Donnant la parole autant aux roadies qu’aux personnes de l’ombre (comptable à l’allure bien plus bureaucratique que metalleuse, créateur des toiles, graphistes, manager…), le documentaire met en exergue la logistique infernale d’un groupe qui ne fait pas les shows comme les autres et qui versent dans la démesure pour son public.
Pourtant, lorsque le groupe parle, c’est toujours avec beaucoup de proximité, de respect pour le personnel et pour les fans, bien loin des allures megalo de certains confrères de la même génération. De cette manière, "En Vivo" est un hommage à ceux sans qui chaque concert, en plus du groupe, ne serait pas possible. Steve Harris évoque aussi la complexité des décalages horaires, le fait de vivre plusieurs fois certains évènements comme son anniversaire, de remonter l’horloge deux fois en 24 heures en passant d’un hémisphère à l’ombre…de ces choses à priori banales mais qui se dévoilent très perturbantes à vivre. L’envers du décor est montré et il est bien moins reluisant et pailleté que la vie que l’on imagine de rock star comme eux. Sans jamais se plaindre ni donner l’envie de les plaindre, il met en avant l’étendue du travail pour atteindre le résultat escompté.

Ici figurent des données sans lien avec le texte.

(** The protocols an entry's [type] may give. *)
Definition type_kinds (t : string) : option ProtocolKind :=
  if String.eqb t "vless" then Some Vless else if String.eqb t "vmess" then Some VMess
  else if String.eqb t "trojan" then Some Trojan else if String.eqb t "ss" then Some Shadowsocks
  else if String.eqb t "hysteria2" || String.eqb t "hy2" then Some Hysteria2 else if String.eqb t "tuic" then Some TuicV5
  else if String.eqb t "naive" then Some NaiveProxy else if String.eqb t "wireguard" then Some WireGuard
  else if String.eqb t "anytls" then Some AnyTls else if String.eqb t "snell" then Some Snell else None.

(** The node has the protocol the entry names, alone or inside ShadowTLS, or
    keeps the entry. *)
Definition kept_proxy (e : Json) (n : Node) : Prop :=
  match config n with
  | CUnsupported u => raw u = e ∧ raw_format u = Some MihomoParse.mihomo_yaml
  | CShadowTls _ _ inner _ => protocol n = ShadowTls ∧ (get_str e "type" ≫= type_kinds) = Some inner
  | _ => (get_str e "type" ≫= type_kinds) = Some (protocol n)
  end.

(** The configuration is of a single protocol. *)
Definition single (c : ProtocolConfig) : Prop :=
  match c with CUnsupported _ | CShadowTls _ _ _ _ => False | _ => True end.

Lemma map_proxy_single fresh t e n :
  MihomoParse.map_proxy fresh t e = Ok n → type_kinds t = Some (protocol n) ∧ single (config n).
Proof.
  intros H. unfold MihomoParse.map_proxy in H. unfold type_kinds.
  repeat (match type of H with (if ?b then _ else _) = _ => destruct b end;
    [unfold MihomoParse.parse_vless, MihomoParse.parse_vmess, MihomoParse.parse_trojan, MihomoParse.parse_shadowsocks,
       MihomoParse.parse_hysteria2, MihomoParse.parse_tuic, MihomoParse.parse_naive, MihomoParse.parse_wireguard,
       MihomoParse.parse_anytls, MihomoParse.parse_snell in H;
     repeat (let y := fresh "y" in apply result_bind_Ok in H as (y & _ & H); try (destruct y as [? ?]));
     apply Ok_inj in H as <-; done |]).
  discriminate H.
Qed.

Lemma proxy_entry_kept fresh e : kept_proxy e (MihomoParse.parse_proxy_entry fresh e).
Proof.
  unfold MihomoParse.parse_proxy_entry. destruct (get_str e "type") as [t|] eqn:Et; [|done].
  destruct (MihomoParse.map_proxy fresh t e) as [n|err] eqn:Em; [|done].
  apply map_proxy_single in Em as [Hk Hs]. unfold MihomoParse.try_parse_shadowtls_projection.
  destruct (MihomoParse.shadowtls_layer e) as [[[v p] sni]|]; cbn [mbind option_bind default].
  - unfold kept_proxy. rewrite Et. cbn [mbind option_bind]. by destruct (config n).
  - unfold kept_proxy. rewrite Et. cbn [mbind option_bind]. by destruct (config n).
Qed.

(** No proxy of a Mihomo document is lost or reordered: a document that
    reads as YAML with a list of proxies gives one node per entry, which has
    the protocol the entry names, alone or as the inner one of a ShadowTLS
    node, or keeps the raw entry as unsupported. *)
Theorem mihomo_proxies_kept (parse_source_json : string → Result string Json) (draw : Draw) (text : string)
  (value : Json) (proxies : list Json)
  (Hyaml : parse_source_json text = Ok value) (Hp : get value "proxies" = Some (JArray proxies))
  (Hmax : length proxies ≤ MAX_ENTRIES) :
  ∃ nodes, MihomoParse.parse_mihomo_yaml parse_source_json draw text = Ok nodes ∧ Forall2 kept_proxy proxies nodes.
Proof.
  unfold MihomoParse.parse_mihomo_yaml, MihomoParse.parse_mihomo_value. rewrite Hyaml. cbn [map_err result_bind].
  rewrite Hp. cbn [ok_or result_bind as_array]. unfold check_entry_count.
  destruct (Nat.ltb_spec MAX_ENTRIES (length proxies)); [lia|]. cbn [result_bind].
  eexists. split; [done|]. clear. revert draw.
  induction proxies as [|e es IH]; intros draw; [constructor|]. cbn [imap].
  constructor; [apply proxy_entry_kept|]. apply (IH (draw ∘ S)).
Qed.

(** A Trojan entry that names its server but has no [tls] key, the usual
    form since Trojan always runs over TLS, parses with TLS disabled, and its
    Xray outbound has [security] set to [none]; an entry without [sni] keeps
    TLS. *)
Theorem mihomo_trojan_sni_plaintext (fresh : NodeId * Z) (e : Json) (sni : string) (n : Node)
  (Htls : get_bool e "tls" = None) (Hreal : get e "reality-opts" = None)
  (Hsni : get_str_alias e "servername" "sni" = Some sni) (Hn : MihomoParse.map_proxy fresh "trojan" e = Ok n) :
  ∃ t, tls n = Some t ∧ tls_enabled t = false ∧ server_name t = Some sni ∧
    ∀ out, XrayEmit.emit_outbound n = Ok out → (s ← get out "streamSettings"; get_str s "security") = Some "none".
Proof.
  assert (MihomoParse.parse_trojan fresh e = Ok n) as H by exact Hn. clear Hn. unfold MihomoParse.parse_trojan in H.
  apply result_bind_Ok in H as ([name ep] & _ & H). apply result_bind_Ok in H as (pw & _ & H). apply Ok_inj in H as <-.
  unfold MihomoParse.extract_tls, MihomoParse.extract_reality. rewrite Htls, Hreal, Hsni. cbn.
  eexists. split_and!; [done..|]. intros out Hout. 
  destruct (XrayTheorems.emit_stream _ _ Hout) as (tag & p & settings & ->); [by left|].
  rewrite XrayTheorems.outbound_stream. cbn [mbind option_bind]. unfold get_str.
  by rewrite XrayTheorems.stream_get by by apply (bool_decide_unpack _).
Qed.



(** A Shadowsocks proxy behind ShadowTLS, as Mihomo writes it, keeps its
    [plugin] when it is read, so the entry emitted for it has the key [plugin]
    twice, which YAML forbids. *)
Theorem mihomo_shadowtls_plugin_twice (fresh : NodeId * Z) (e : Json) (inner : Node) (v : N) (version : ShadowTlsVersion)
  (opts : Json)
  (Ht : get_str e "type" = Some "ss") (Hm : MihomoParse.map_proxy fresh "ss" e = Ok inner)
  (Hp : get_str e "plugin" = Some "shadow-tls") (Hs : get e "shadow-tls-opts" = None)
  (Ho : get e "plugin-opts" = Some opts) (Hv : get_u32 opts "version" = Some v) (Hf : shadowtls_from_u32 v = Some version) :
  ∃ lines, emit_proxy (MihomoParse.parse_proxy_entry fresh e) = Ok lines ∧
    length (filter (λ l, starts_with "    plugin: " l = true) lines) = 2.
Proof.
  assert (Hl : ∃ password sni, MihomoParse.shadowtls_layer e = Some (version, password, sni)).
  { unfold MihomoParse.shadowtls_layer. rewrite Hs, Hp, bool_decide_eq_true_2, Ho by done.
    cbn [mbind option_bind]. unfold MihomoParse.version_of. rewrite Hv. cbn [mbind option_bind]. rewrite Hf. by eexists _, _. }
  destruct Hl as (password & sni & Hl). unfold MihomoParse.parse_proxy_entry. rewrite Ht, Hm.
  unfold MihomoParse.try_parse_shadowtls_projection. rewrite Hl.
  assert (MihomoParse.parse_shadowsocks fresh e = Ok inner) as H by exact Hm. clear Hm Hl.
  unfold MihomoParse.parse_shadowsocks in H. rewrite Hp in H.
  apply result_bind_Ok in H as ([name ep] & _ & H). apply result_bind_Ok in H as (pw & _ & H).
  apply result_bind_Ok in H as (m & _ & H). apply Ok_inj in H as <-.
  eexists. split; [reflexivity|]. unfold layer_lines.
  destruct password, (t ← tls _; server_name t); reflexivity.
Qed.

End proxies.

(** ** Concrete documents *)

#[local] Existing Instance UrlInstance.url_lib.

Definition hostile_name : string := "x" +:+ LF +:+ "  - name: evil".

Definition sample_ss (name method : string) : Node :=
  XrayTheorems.sample name Shadowsocks (CShadowsocks (mkShadowsocks method (Some "obfs") (Some "mode=http;fast")))
    (Domain "relay.example") (AuthPassword "p\w") None None.

Definition sample_layered : Node :=
  XrayTheorems.sample "st" ShadowTls
    (CShadowTls StV3 (Some "inner") Snell (CSnell (mkSnell SnellV4 (Some true) None None)))
    (Ipv4 (192, 0, 2, 1)%N) (AuthPassword "psk") None (Some (mkTls true (Some "example.com") None [] None [] None)).

Definition sample_nodes : list Node := [sample_ss hostile_name "aes-128-gcm"; sample_layered].
Definition sample_text : string := match emit_mihomo sample_nodes with Ok t => t | Err _ => "" end.

Lemma mihomo_one_entry_per_node_witness :
  ∃ entries, split LFc sample_text = "proxies:" :: concat entries ∧ Forall2 entry_of sample_nodes entries ∧
    Forall (λ n, strip_prefix "  - name: " (name_line n) ≫= read_dq = Some (display_name n, "")) sample_nodes.
Proof.
  apply (mihomo_one_entry_per_node sample_nodes sample_text).
  - vm_compute. reflexivity.
  - repeat constructor.
Defined.

Lemma mihomo_cipher_injects_witness :
  ∃ text, emit_mihomo [sample_ss "a" ("aes-128-gcm" +:+ LF +:+ "  - name: evil")] = Ok text ∧
    "  - name: evil" ∈ split LFc text.
Proof.
  exact (mihomo_cipher_injects (sample_ss "a" ("aes-128-gcm" +:+ LF +:+ "  - name: evil"))
    (mkShadowsocks ("aes-128-gcm" +:+ LF +:+ "  - name: evil") (Some "obfs") (Some "mode=http;fast")) "p\w" "aes-128-gcm"
    "  - name: evil" eq_refl eq_refl eq_refl eq_refl eq_refl).
Defined.

Definition trojan_proxy : Json :=
  object [("name", JString "t"); ("type", JString "trojan"); ("server", JString "a.example"); ("port", number 443);
    ("password", JString "p"); ("sni", JString "a.example")].

Definition mihomo_doc : Json := object [("proxies", JArray [JNull; trojan_proxy; object [("type", JString "ssh")]])].

Lemma mihomo_proxies_kept_witness :
  ∃ nodes, MihomoParse.parse_mihomo_yaml (λ _, Ok mihomo_doc) XrayTheorems.sample_draw "" = Ok nodes ∧
    Forall2 kept_proxy [JNull; trojan_proxy; object [("type", JString "ssh")]] nodes.
Proof.
  apply (mihomo_proxies_kept (λ _, Ok mihomo_doc) XrayTheorems.sample_draw "" mihomo_doc).
  - reflexivity.
  - reflexivity.
  - unfold MAX_ENTRIES. cbn [length]. lia.
Defined.

Definition layered_proxy : Json :=
  object [("name", JString "s"); ("type", JString "ss"); ("server", JString "a.example"); ("port", number 443);
    ("password", JString "p"); ("cipher", JString "aes-128-gcm"); ("plugin", JString "shadow-tls");
    ("plugin-opts", object [("host", JString "b.example"); ("password", JString "q"); ("version", number 3)])].

Definition trojan_node : Node := MihomoParse.parse_proxy_entry (7%N, 0%Z) trojan_proxy.

Definition layered_inner : Node :=
  match MihomoParse.map_proxy (7%N, 0%Z) "ss" layered_proxy with Ok n => n | Err _ => trojan_node end.

Lemma mihomo_shadowtls_plugin_twice_witness :
  ∃ lines, emit_proxy (MihomoParse.parse_proxy_entry (7%N, 0%Z) layered_proxy) = Ok lines ∧
    length (filter (λ l, starts_with "    plugin: " l = true) lines) = 2.
Proof.
  apply (mihomo_shadowtls_plugin_twice (7%N, 0%Z) layered_proxy layered_inner 3 StV3
    (object [("host", JString "b.example"); ("password", JString "q"); ("version", number 3)]));
    vm_compute; reflexivity.
Defined.


Lemma mihomo_trojan_sni_plaintext_witness :
  ∃ t, tls trojan_node = Some t ∧ tls_enabled t = false ∧ server_name t = Some "a.example" ∧
    ∀ out, XrayEmit.emit_outbound trojan_node = Ok out →
      (s ← get out "streamSettings"; get_str s "security") = Some "none".
Proof.
  apply (mihomo_trojan_sni_plaintext (7%N, 0%Z) trojan_proxy "a.example" trojan_node);
    [reflexivity|reflexivity|reflexivity|vm_compute; reflexivity].
Defined.

End MihomoTheorems.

Au final, que dire ? Certains pourront toujours dire que le groupe cherche à sortir le maximum de trucs pour remplir le tiroir-caisse mais force est d’admettre que la qualité du contenu est toujours là, et que nous sommes loin de nous retrouver avec un dvd Live aux bonus faméliques et inutiles. La vierge de fer fait encore les choses en grand et le fait bien. Certes non indispensable au fan lambda, "En Vivo" est un nouveau témoignage de la machine de guerre qu’est Iron Maiden, et du chemin qu’il reste à parcourir pour ne serais-ce qu’égaliser un monstre aussi bien huilé. Pas indispensable, mais forcément instructif, et forçant l’admiration.
DISC 1 "LIVE AT ESTADIO NACIONAL, SANTIAGO"
1. Satellite 15
2. The Final Frontier
3. El Dorado
4. 2 Minutes to Midnight
5. The Talisman
6. Coming Home
7. Dance of Death
8. The Trooper
9. The Wicker Man
10. Blood Brothers
11. When the Wild Wind Blows
12. The Evil That Men Do
13. Fear of the Dark
14. Iron Maiden
15. The Number of the Beast
16. Hallowed Be Thy Name
17. Running Free
DISC 2 "BEHIND THE BEAST"
1. Behind the Beast documentary
2. Satellite 15... The Final Frontier (Video)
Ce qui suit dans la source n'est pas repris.